Pietra Ligure, Protezione civile: sopralluogo alla frana di Castagnabanca (foto)

Giampedrone: “passaggio emergenziale ulteriormente consolidato, famiglie non più isolate. Pensiamo a risorse da messa in sicurezza post emergenza 2019”

Sopralluogo alla frana di Pietra Ligure

Pietra Ligure | Sopralluogo dell’assessore alla Protezione civile di Regione Liguria Giacomo Giampedrone presso la frazione di Castagnabanca, a Pietra Ligure, dove ieri durante l’allerta gialla 25 persone sono rimaste isolate per alcune ore a seguito di una frana provocata dal maltempo. Insieme all’assessore anche i sindaci di Pietra Ligure Luigi De Vincenzi, di Loano Luigi Pignocca e Giustenice Mauro Boetto e il consigliere regionale Angelo Vaccarezza che, prima del sopralluogo, si sono confrontati nella sala consiliare del Comune di Pietra per fare il punto della situazione.

“È una situazione ancora in evoluzione – ha dichiarato Giampedrone – ma certamente questo passaggio emergenziale, aperto già da ieri sera e oggi ancora più consolidato, è indispensabile per togliere dall’isolamento le famiglie che abitano qui. Si lavorerà anche e soprattutto nei prossimi giorni per dare una stabilità a questa strada, che in alcuni tratti era stata oggetto di altri interventi che, realizzati dai Comuni a seguito dell’emergenza dell’autunno 2019 e finanziati da Regione, ieri hanno retto bene l’impatto delle piogge. Bisogna proseguire in questa direzione”.

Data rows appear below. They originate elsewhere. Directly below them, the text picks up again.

Lemma transfer_success_frame
  (p p' : port) (command answer answer1 : list Z) (csize asize : Z) :
  oceanic_veo250_transfer p command csize answer asize
    = Returns (DEVICE_STATUS_SUCCESS, answer1, p') ->
  asize = OCEANIC_VEO250_PACKET_SIZE + 2 /\
  byte_at answer1 OCEANIC_VEO250_PACKET_SIZE
    = checksum_add_uint8 answer1 OCEANIC_VEO250_PACKET_SIZE 0 /\
  byte_at answer1 (OCEANIC_VEO250_PACKET_SIZE + 1) = NAK /\
  exists bytes,
    answer1 = read_into answer (OCEANIC_VEO250_PACKET_SIZE + 2) bytes.
Proof.
  unfold oceanic_veo250_transfer, assert.
  destruct (Z.eqb_spec asize (OCEANIC_VEO250_PACKET_SIZE + 2)) as [Ha | Ha];
    [| discriminate].
  pose proof (transfer_loop_exits (S (Z.to_nat MAXRETRIES)) p command csize
                0 NAK) as Hex.
  destruct (transfer_loop (S (Z.to_nat MAXRETRIES)) p command csize 0 NAK)
    as [[[rc | b] p1] | |]; cbn [bind]; try discriminate.
  - intros H. inversion H; subst. destruct Hex; discriminate.
  - destruct (negb (b =? ACK)); [discriminate |].
    destruct (serial_read p1 (OCEANIC_VEO250_PACKET_SIZE + 2))
      as [[n bytes] p2].
    destruct (negb (n =? OCEANIC_VEO250_PACKET_SIZE + 2)).
    { intros H. inversion H as [[H1 H2 H3]].
      destruct (EXITCODE_range n) as [E | E]; rewrite E in H1; discriminate. }
    destruct (Z.eqb_spec
                (byte_at (read_into answer (OCEANIC_VEO250_PACKET_SIZE + 2)
                            bytes) OCEANIC_VEO250_PACKET_SIZE)
                (checksum_add_uint8
                   (read_into answer (OCEANIC_VEO250_PACKET_SIZE + 2) bytes)
                   OCEANIC_VEO250_PACKET_SIZE 0)) as [Hc | Hc];
      [| discriminate].
    destruct (Z.eqb_spec
                (byte_at (read_into answer (OCEANIC_VEO250_PACKET_SIZE + 2)
                            bytes) (OCEANIC_VEO250_PACKET_SIZE + 1)) NAK)
      as [Hn | Hn]; [| discriminate].
    simpl. intros H. inversion H; subst.
    repeat split; try assumption. exists bytes. reflexivity.
Qed.

(** When the loop returns from the function, the acknowledgement read just
    made did not deliver one byte, and the status is its EXITCODE. *)
Lemma transfer_loop_failed_read (fuel : nat) :
  forall (p p' : port) (command : list Z) (csize nretries response : Z)
         (rc : device_status_t),
    transfer_loop fuel p command csize nretries response
      = Returns (inl rc, p') ->
    exists (p1 : port) (n : Z) (bytes : list Z),
      serial_read p1 1 = ((n, bytes), p') /\ n <> 1 /\ rc = EXITCODE n.
Proof.
  induction fuel as [| fuel IH];
    intros p p' command csize nretries response rc H; [discriminate |].
  cbn [transfer_loop] in H.
  destruct (response =? NAK); [| discriminate].
  destruct (oceanic_veo250_send p command csize) as [st p1] eqn:Hs.
  pose proof (send_always_succeeds p command csize) as Hst.
  rewrite Hs in Hst. simpl in Hst. subst st.
  destruct (serial_read p1 1) as [[n bytes] p2] eqn:Hr.
  destruct (Z.eqb_spec n 1) as [Hn | Hn]; cbn [negb] in H.
  - destruct (nretries >=? MAXRETRIES); [discriminate |].
    apply IH in H. exact H.
  - inversion H; subst. exists p1, n, bytes.
    split; [exact Hr | split; [exact Hn | reflexivity]].
Qed.

(** Where the status of a transfer comes from. *)
Lemma transfer_status_origin
  (p p' : port) (command answer answer1 : list Z) (csize asize : Z)
  (rc : device_status_t) :
  oceanic_veo250_transfer p command csize answer asize
    = Returns (rc, answer1, p') ->
  rc = DEVICE_STATUS_SUCCESS \/ rc = DEVICE_STATUS_PROTOCOL \/
  exists (p1 : port) (size n : Z) (bytes : list Z),
    (size = 1 \/ size = OCEANIC_VEO250_PACKET_SIZE + 2) /\
    serial_read p1 size = ((n, bytes), p') /\
    n <> size /\ rc = EXITCODE n.
Proof.
  unfold oceanic_veo250_transfer, assert.
  destruct (asize =? OCEANIC_VEO250_PACKET_SIZE + 2); [| discriminate].
  destruct (transfer_loop (S (Z.to_nat MAXRETRIES)) p command csize 0 NAK)
    as [[[rc0 | b] p1] | |] eqn:Hl; cbn [bind]; try discriminate.
  - intros H. inversion H; subst.
    destruct (transfer_loop_failed_read _ _ _ _ _ _ _ _ Hl)
      as [q [n [bytes [Hr [Hn Hrc]]]]].
    right. right. exists q, 1, n, bytes.
    split; [left; reflexivity | split; [exact Hr | split; assumption]].
  - destruct (negb (b =? ACK)); [intros H; inversion H; tauto |].
    destruct (serial_read p1 (OCEANIC_VEO250_PACKET_SIZE + 2))
      as [[n bytes] p2] eqn:Hr.
    destruct (Z.eqb_spec n (OCEANIC_VEO250_PACKET_SIZE + 2)) as [Hn | Hn];
      cbn [negb].
    + destruct (negb (_ =? _)); [intros H; inversion H; tauto |].
      destruct (negb (_ =? _)); intros H; inversion H; tauto.
    + intros H. inversion H; subst. right. right.
      exists p1, (OCEANIC_VEO250_PACKET_SIZE + 2), n, bytes.
      split; [right; reflexivity | split; [exact Hr | split;
        [exact Hn | reflexivity]]].
Qed.

(** What a successful transfer has read. *)
Lemma transfer_success_read
  (p p' : port) (command answer answer1 : list Z) (csize asize : Z) :
  oceanic_veo250_transfer p command csize answer asize
    = Returns (DEVICE_STATUS_SUCCESS, answer1, p') ->
  exists (p1 : port) (bytes : list Z),
    transfer_loop (S (Z.to_nat MAXRETRIES)) p command csize 0 NAK
      = Returns (inr ACK, p1) /\
    serial_read p1 (OCEANIC_VEO250_PACKET_SIZE + 2)
      = ((OCEANIC_VEO250_PACKET_SIZE + 2, bytes), p') /\
    answer1 = read_into answer (OCEANIC_VEO250_PACKET_SIZE + 2) bytes.
Proof.
  unfold oceanic_veo250_transfer, assert.
  destruct (asize =? OCEANIC_VEO250_PACKET_SIZE + 2); [| discriminate].
  pose proof (transfer_loop_exits (S (Z.to_nat MAXRETRIES)) p command csize
                0 NAK) as Hex.
  destruct (transfer_loop (S (Z.to_nat MAXRETRIES)) p command csize 0 NAK)
    as [[[rc | b] p1] | |]; cbn [bind]; try discriminate.
  - intros H. inversion H; subst. destruct Hex; discriminate.
  - destruct (Z.eqb_spec b ACK) as [Hb | Hb]; cbn [negb]; [| discriminate].
    subst b.
    destruct (serial_read p1 (OCEANIC_VEO250_PACKET_SIZE + 2))
      as [[n bytes] p2] eqn:Hr.
    destruct (Z.eqb_spec n (OCEANIC_VEO250_PACKET_SIZE + 2)) as [Hn | Hn];
      cbn [negb].
    + destruct (negb (_ =? _)); [discriminate |].
      destruct (negb (_ =? _)); [discriminate |].
      intros H. inversion H as [[H2 H3]]. exists p1, bytes.
      split; [reflexivity |]. split; [| reflexivity].
      rewrite Hr, Hn, <- H3. reflexivity.
    + intros H. inversion H as [[H1 H2 H3]].
      destruct (EXITCODE_range n) as [E | E]; rewrite E in H1; discriminate.
Qed.

(** A transfer that returns DEVICE_STATUS_SUCCESS has filled the answer
    buffer with a frame that passes both checks: the byte at index
    OCEANIC_VEO250_PACKET_SIZE is the checksum of the bytes before it and
    the byte after it is NAK. *)
Theorem transfer_success_validates
  (p p' : port) (command answer answer1 : list Z) (csize asize : Z) :
  oceanic_veo250_transfer p command csize answer asize
    = Returns (DEVICE_STATUS_SUCCESS, answer1, p') ->
  asize = OCEANIC_VEO250_PACKET_SIZE + 2 /\
  byte_at answer1 OCEANIC_VEO250_PACKET_SIZE
    = checksum_add_uint8 answer1 OCEANIC_VEO250_PACKET_SIZE 0 /\
  byte_at answer1 (OCEANIC_VEO250_PACKET_SIZE + 1) = NAK.
Proof.
  intros H. destruct (transfer_success_frame _ _ _ _ _ _ _ H)
    as [Ha [Hc [Hn _]]].
  repeat split; assumption.
Qed.

(** A transfer returns one of four statuses: success, a protocol error, an
    I/O error or a timeout.  The last two only come from a failed read:
    when the status is one of them, the transfer has just made a read, of
    the acknowledgement byte or of the answer frame, that returned a count
    [n] other than the length asked for; the status is EXITCODE(n) and the
    line is in the state that read left.  A failed write is never
    reported. *)
Theorem transfer_status_range
  (p p' : port) (command answer answer1 : list Z) (csize asize : Z)
  (rc : device_status_t) :
  oceanic_veo250_transfer p command csize answer asize
    = Returns (rc, answer1, p') ->
  (rc = DEVICE_STATUS_SUCCESS \/ rc = DEVICE_STATUS_PROTOCOL \/
   rc = DEVICE_STATUS_IO \/ rc = DEVICE_STATUS_TIMEOUT) /\
  (rc = DEVICE_STATUS_IO \/ rc = DEVICE_STATUS_TIMEOUT ->
   exists (p1 : port) (size n : Z) (bytes : list Z),
     (size = 1 \/ size = OCEANIC_VEO250_PACKET_SIZE + 2) /\
     serial_read p1 size = ((n, bytes), p') /\
     n <> size /\ rc = EXITCODE n).
Proof.
  intros H.
  destruct (transfer_status_origin _ _ _ _ _ _ _ _ H)
    as [Hrc | [Hrc | [p1 [size [n [bytes [Hsz [Hr [Hn Hrc]]]]]]]]].
  - split; [tauto |]. intros [E | E]; rewrite Hrc in E; discriminate.
  - split; [tauto |]. intros [E | E]; rewrite Hrc in E; discriminate.
  - split.
    + destruct (EXITCODE_range n) as [E | E]; rewrite <- Hrc in E; tauto.
    + intros _. exists p1, size, n, bytes.
      split; [exact Hsz | split; [exact Hr | split; assumption]].
Qed.

(** *** The version query *)

Lemma read_into_length (buf bytes : list Z) (size : Z) :
  (Z.to_nat size <= length buf)%nat ->
  length (read_into buf size bytes) = length buf.
Proof.
  intros H. unfold read_into.
  rewrite length_app, length_skipn, length_firstn. lia.
Qed.

Lemma transfer_success_length
  (p p' : port) (command answer1 : list Z) (csize : Z) :
  oceanic_veo250_transfer p command csize
    (zeros (OCEANIC_VEO250_PACKET_SIZE + 2)) (OCEANIC_VEO250_PACKET_SIZE + 2)
    = Returns (DEVICE_STATUS_SUCCESS, answer1, p') ->
  length answer1 = Z.to_nat (OCEANIC_VEO250_PACKET_SIZE + 2).
Proof.
  intros H. destruct (transfer_success_frame _ _ _ _ _ _ _ H)
    as [_ [_ [_ [bytes ->]]]].
  rewrite read_into_length; rewrite zeros_length_any; lia.
Qed.

(** The version query.  When it fails, whatever the reason, the caller's
    buffer is as it was.  When it succeeds, the command 0x90 0x00 was
    acknowledged and the answer read that followed returned
    OCEANIC_VEO250_PACKET_SIZE + 2: the frame which that read left in the
    answer buffer passed the checksum and the terminator check, its first
    OCEANIC_VEO250_PACKET_SIZE bytes are now at the start of the caller's
    buffer, the rest of the buffer is as it was, and the line is in the
    state that read left. *)
Theorem version_result
  (abstract : option device_t) (data data' : list Z) (size : Z)
  (p p' : port) (rc : device_status_t) :
  oceanic_veo250_device_version abstract data size p
    = Returns (rc, data', p') ->
  (rc <> DEVICE_STATUS_SUCCESS -> data' = data) /\
  (rc = DEVICE_STATUS_SUCCESS ->
     OCEANIC_VEO250_PACKET_SIZE <= size /\
     exists (p1 : port) (bytes : list Z),
       transfer_loop (S (Z.to_nat MAXRETRIES)) p [0x90; 0x00] 2 0 NAK
         = Returns (inr ACK, p1) /\
       serial_read p1 (OCEANIC_VEO250_PACKET_SIZE + 2)
         = ((OCEANIC_VEO250_PACKET_SIZE + 2, bytes), p') /\
       let frame :=
         read_into (zeros (OCEANIC_VEO250_PACKET_SIZE + 2))
           (OCEANIC_VEO250_PACKET_SIZE + 2) bytes in
       length frame = Z.to_nat (OCEANIC_VEO250_PACKET_SIZE + 2) /\
       byte_at frame OCEANIC_VEO250_PACKET_SIZE
         = checksum_add_uint8 frame OCEANIC_VEO250_PACKET_SIZE 0 /\
       byte_at frame (OCEANIC_VEO250_PACKET_SIZE + 1) = NAK /\
       data' = firstn (Z.to_nat OCEANIC_VEO250_PACKET_SIZE) frame
                 ++ skipn (Z.to_nat OCEANIC_VEO250_PACKET_SIZE) data).
Proof.
  unfold oceanic_veo250_device_version.
  destruct (negb (device_is_oceanic_veo250 abstract)).
  { intros H. inversion H; subst. split; [reflexivity | discriminate]. }
  destruct (Z.ltb_spec size OCEANIC_VEO250_PACKET_SIZE) as [Hlt | Hge].
  { intros H. inversion H; subst. split; [reflexivity | discriminate]. }
  destruct (oceanic_veo250_transfer p [0x90; 0x00] 2
              (zeros (OCEANIC_VEO250_PACKET_SIZE + 2))
              (OCEANIC_VEO250_PACKET_SIZE + 2))
    as [[[rc1 answer1] p1] | |] eqn:Ht; cbn [bind]; try discriminate.
  destruct rc1; intros H; inversion H; subst;
    try (split; [reflexivity | discriminate]).
  split; [intros Hne; contradiction |]. intros _.
  split; [exact Hge |].
  destruct (transfer_success_frame _ _ _ _ _ _ _ Ht) as [_ [Hc [Hn _]]].
  pose proof (transfer_success_length _ _ _ _ _ Ht) as Hlen.
  destruct (transfer_success_read _ _ _ _ _ _ _ Ht)
    as [q [bytes [Hl [Hr Ha]]]].
  exists q, bytes. subst answer1.
  split; [exact Hl |]. split; [exact Hr |]. cbv zeta.
  split; [exact Hlen |]. split; [exact Hc |]. split; [exact Hn |].
  reflexivity.
Qed.

(** *** The packetized read and the caller's buffer *)

Lemma memcpy_length (dst src : list Z) (off n : Z) :
  0 <= off -> 0 <= n ->
  (Z.to_nat (off + n) <= length dst)%nat ->
  (Z.to_nat n <= length src)%nat ->
  length (memcpy dst off src n) = length dst.
Proof.
  intros Hoff Hn Hdst Hsrc. unfold memcpy.
  rewrite !length_app, !length_firstn, length_skipn. lia.
Qed.

Lemma memcpy_before (dst src : list Z) (off n : Z) (m : nat) :
  (m <= Z.to_nat off)%nat ->
  (Z.to_nat off <= length dst)%nat ->
  firstn m (memcpy dst off src n) = firstn m dst.
Proof.
  intros Hm Hdst. unfold memcpy.
  rewrite firstn_app, length_firstn.
  replace (m - Nat.min (Z.to_nat off) (length dst))%nat with 0%nat by lia.
  rewrite firstn_firstn, firstn_O, app_nil_r.
  f_equal. lia.
Qed.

“La prossima settimana – aggiunge l’assessore regionale alla Protezione civile – apriremo le schede puntuali di protezione civile insieme ai sindaci con una quantificazione economica del danno e vedremo se sarà possibile collegare questi interventi all’emergenza 2019 per annunciare entro poche settimane le risorse che servono a mettere in sicurezza quest’area colpita ieri. Intanto sono intervenuti i sindaci con lavori in somma urgenza”. “Un episodio del genere – prosegue Giampedrone – può accadere con un’allerta gialla per temporali. Il mese di giugno è stato, fino ad oggi, il più piovoso degli ultimi 50 anni e, purtroppo, siamo abituati a record cosi negativi. Eventi meteo con 130/150 millimetri di pioggia nell’arco di 12 ore vanno inquadrati all’interno di scenari di rischio che studiamo tutti i giorni. Certamente – conclude – le allerte vanno rispettate e prese in grande considerazione, come hanno fatto i sindaci garantendo alla popolazione una risposta immediata ed efficace di Protezione civile”.